Pronto se rehízo, sin embargo, gritando como una loca, llena de alegría, y besando a su hijo:

–¿Cómo estás aquí? ¿Por qué? ¿Eres tú? ¡Cómo has crecido! ¿Quién te ha traído? ¿Estás solo? ¿No estás enfermo? ¡Eres tú, Marcos! ¡No es esto un sueño! ¡Dios mío! ¡Háblame!

Luego, cambiando de tono repentinamente:

–¡No! ¡Calla! ¡Espera! –y volviéndose hacia el médico–: Pronto, en seguida doctor. Quiero curarme. Estoy dispuesta. No pierda un momento. Llévense a Marcos para que no sufra. ¡Marcos mío, no es nada! Ya me contarás todo. ¡Dame otro beso! ¡Vete! Heme aquí, doctor.

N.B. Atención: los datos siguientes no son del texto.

(** The inner loop of [process_*]: the calls made for one log. *)
Fixpoint dispatch (subs : list Subscription) (ev : MatchedEvent) : list (C * MatchedEvent) :=
  match subs with
  | [] => []
  | sub :: subs =>
      if matches (sub_filter sub) (ev_log ev) (ev_block_number ev)
      then (sub_callback sub, ev) :: dispatch subs ev
      else dispatch subs ev
  end.

(** The outer loop, with [log_index]. *)
Fixpoint process_logs (w : EventWatcher) (tx_hash : hash256) (block_number : Z) (block_hash : hash256)
    (log_index : Z) (logs : list LogEntry) : list (C * MatchedEvent) :=
  match logs with
  | [] => []
  | log :: logs =>
      dispatch (subscriptions_ w) (mkMatchedEvent log block_number block_hash tx_hash log_index)
      ++ process_logs w tx_hash block_number block_hash (u32 (log_index + 1)) logs
  end.

Definition process_block_logs (logs : list LogEntry) (block_number : Z) (block_hash : hash256)
    (w : EventWatcher) : list (C * MatchedEvent) :=
  process_logs w zero_hash block_number block_hash 0 logs.

Definition process_receipt (receipt : Receipt) (tx_hash : hash256) (block_number : Z)
    (block_hash : hash256) (w : EventWatcher) : list (C * MatchedEvent) :=
  process_logs w tx_hash block_number block_hash 0 (rc_logs receipt).

(** A change of the subscriptions. *)
Inductive watcher_op := Watch (f : EventFilter) (c : C) | Unwatch (id : Z).

Definition apply_watcher_op (op : watcher_op) (w : EventWatcher) : EventWatcher :=
  match op with
  | Watch f c => snd (watch f c w)
  | Unwatch id => unwatch id w
  end.

Definition run_watcher (ops : list watcher_op) : EventWatcher :=
  fold_left (fun w op => apply_watcher_op op w) ops new_watcher.

(** The number of [watch] calls; the next one is given this number plus one. *)
Fixpoint watches (ops : list watcher_op) : Z :=
  match ops with
  | [] => 0
  | Watch _ _ :: ops => 1 + watches ops
  | Unwatch _ :: ops => watches ops
  end.
End watcher.
Arguments Subscription C : clear implicits.
Arguments EventWatcher C : clear implicits.
Arguments watcher_op C : clear implicits.

(** ** Filters *)

Lemma elem_of_concat {A} (x : A) ls : x ∈ concat ls <-> exists l, x ∈ l /\ l ∈ ls.
Proof.
  rewrite list_elem_of_In, List.in_concat. split; intros (l & Hl & Hx); exists l; by rewrite !list_elem_of_In in *.
Qed.

Lemma topics_match_iff ts log : forall i,
  topics_match i ts log = true
  <-> forall j t, ts !! j = Some (Some t) -> log_topics log !! (i + j)%nat = Some t.
Proof.
  induction ts as [| [t |] ts IH]; intros i; cbn [topics_match].
  - split; [by intros _ j t Hj; rewrite lookup_nil in Hj | done].
  - destruct (Z.leb_spec (len (log_topics log)) (Z.of_nat i)) as [Hl|Hl]; unfold len in Hl.
    { split; [done |]. intros H. specialize (H 0%nat t eq_refl). apply lookup_lt_Some in H. lia. }
    pose proof (nth_lookup_or_length (log_topics log) i []) as [Hi | Hi]; [| lia].
    case_bool_decide as Hne.
    { split; [done |]. intros H. specialize (H 0%nat t eq_refl). rewrite Nat.add_0_r in H. congruence. }
    rewrite Hne in Hi. rewrite IH. split; intros H j u Hj.
    + destruct j as [| j]; [cbn in Hj; rewrite Nat.add_0_r; congruence |].
      rewrite <- Nat.add_succ_comm. by apply H.
    + rewrite Nat.add_succ_comm. by apply H.
  - rewrite IH. split; intros H j u Hj.
    + destruct j as [| j]; [done |]. rewrite <- Nat.add_succ_comm. by apply H.
    + rewrite Nat.add_succ_comm. by apply H.
Qed.

Lemma and_iff_compat (A B A' B' : Prop) : (A <-> A') -> (B <-> B') -> (A /\ B <-> A' /\ B').
Proof. tauto. Qed.

(** a filter accepts exactly the logs of [eth_getLogs]: the block is in the inclusive range, the
    emitter is one of the listed addresses (any, when none is listed), and every position of
    [topics] that is not a wildcard has its exact value in the log, which must be that long. *)
Theorem matches_iff f log block :
  matches f log block = true
  <-> (forall from, from_block f = Some from -> from <= block)
      /\ (forall to, to_block f = Some to -> block <= to)
      /\ (addresses f = [] \/ log_address log ∈ addresses f)
      /\ (forall i t, topics f !! i = Some (Some t) -> log_topics log !! i = Some t).
Proof.
  assert (forall b1 b2 b3 t : bool,
    (if b1 then false else if b2 then false else if b3 then false else t) = true
    <-> b1 = false /\ b2 = false /\ b3 = false /\ t = true) as Hif by (intros [] [] [] []; intuition congruence).
  unfold matches. rewrite Hif, (topics_match_iff (topics f) log 0).
  repeat apply and_iff_compat; try done.
  - destruct (from_block f) as [a|]; [| by split].
    rewrite Z.ltb_ge. split; [by intros H from [= <-] | auto].
  - destruct (to_block f) as [a|]; [| by split].
    rewrite Z.ltb_ge. split; [by intros H from [= <-] | auto].
  - destruct (addresses f) as [| a l]; cbn [empty negb andb]; [by split; [left |] |].
    rewrite bool_decide_eq_false. split; [right; by apply dec_stable | intros [|]; [done | tauto]].
Qed.

(** ** Subscriptions *)
Section watcher_facts.
Context {C : Type}.
Implicit Types (ops pre post : list (watcher_op C)) (w : EventWatcher C).

Lemma watches_app ops ops' : watches (ops ++ ops') = watches ops + watches ops'.
Proof. induction ops as [| [] ops IH]; cbn [app watches]; lia. Qed.

Lemma watches_nonneg ops : 0 <= watches ops.
Proof. induction ops as [| [] ops IH]; cbn [watches]; lia. Qed.

Lemma run_watcher_snoc ops op : run_watcher (ops ++ [op]) = apply_watcher_op op (run_watcher ops).
Proof. unfold run_watcher. by rewrite fold_left_app. Qed.

Lemma run_watcher_next_id ops :
  watches ops < 2 ^ 32 - 1 -> next_id_ (run_watcher ops) = watches ops + 1.
Proof.
  induction ops as [| op ops IH] using rev_ind; [done |].
  rewrite run_watcher_snoc, watches_app. intros Hlt. pose proof (watches_nonneg ops).
  destruct op as [f c | id]; cbn [watches apply_watcher_op watch unwatch snd next_id_] in *.
  - rewrite IH by lia. unfold u32. rewrite Z.mod_small; lia.
  - rewrite IH; lia.
Qed.

(** The subscriptions that the operations leave: the watches not undone since. *)
Definition active ops (s : Subscription C) : Prop :=
  exists pre post, ops = pre ++ Watch (sub_filter s) (sub_callback s) :: post
                   /\ sub_id s = watches pre + 1 /\ (Unwatch (sub_id s) ∉ post).

Lemma active_snoc_watch ops f c s :
  active (ops ++ [Watch f c]) s <-> active ops s \/ s = mkSubscription (watches ops + 1) f c.
Proof.
  split.
  - intros (pre & post & Hops & Hid & Hn). destruct post as [| op post] using rev_ind.
    + apply app_inj_tail in Hops as [<- [= Hf Hc]]. right. destruct s; cbn in *; congruence.
    + clear IHpost. rewrite app_comm_cons, app_assoc in Hops. apply app_inj_tail in Hops as [-> <-].
      left. exists pre, post. split_and!; [done | done |]. intros Hi. apply Hn.
      rewrite elem_of_app. by left.
  - intros [(pre & post & -> & Hid & Hn) | ->].
    + exists pre, (post ++ [Watch f c]). rewrite <- app_assoc. split_and!; [done | done |].
      rewrite elem_of_app, list_elem_of_singleton. by intros [|].
    + exists ops, []. split_and!; [done | done |]. apply not_elem_of_nil.
Qed.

Sacaron a Marcos de la habitación. Los amos y criados salieron en seguida, quedando sólo con la enferma el cirujano y el ayudante, que cerraron la puerta.

El señor Mequínez intentó llevarse a Marcos a una habitación lejana: fue imposible; parecía que lo habían clavado en el pavimento.

–¿Qué es? –preguntó–. ¿Qué tiene mi madre? ¿Qué le están haciendo?

Entonces Mequínez, bajito e intentando siempre llevárselo de allí:

–Mira; oye; ahora te diré; tu madre está enferma; es preciso hacerle una sencilla operación; te lo explicaré todo; ven conmigo.

–No –respondió el muchacho–, quiero estar aquí. Explíquemelo aquí.

El ingeniero amontonaba palabras y más palabras, y tiraba de él para sacarlo de la habitación; el muchacho comenzaba a espantarse, temblando de terror.

Un grito agudísimo, como el de un herido de muerte, resonó de repente por toda la casa.

El niño respondió con otro grito horrible y desesperado:

–¡Mi madre ha muerto!

El médico se presentó en la puerta y dijo:

–Tu madre se ha salvado.

El muchacho lo miró un momento, arrojándose luego a sus pies, sollozando:

–Gracias, doctor.

Pero el médico lo hizo levantar, diciéndole:

–¡Levántate!… ¡Eres tú, heroico niño, quien ha salvado a tu madre!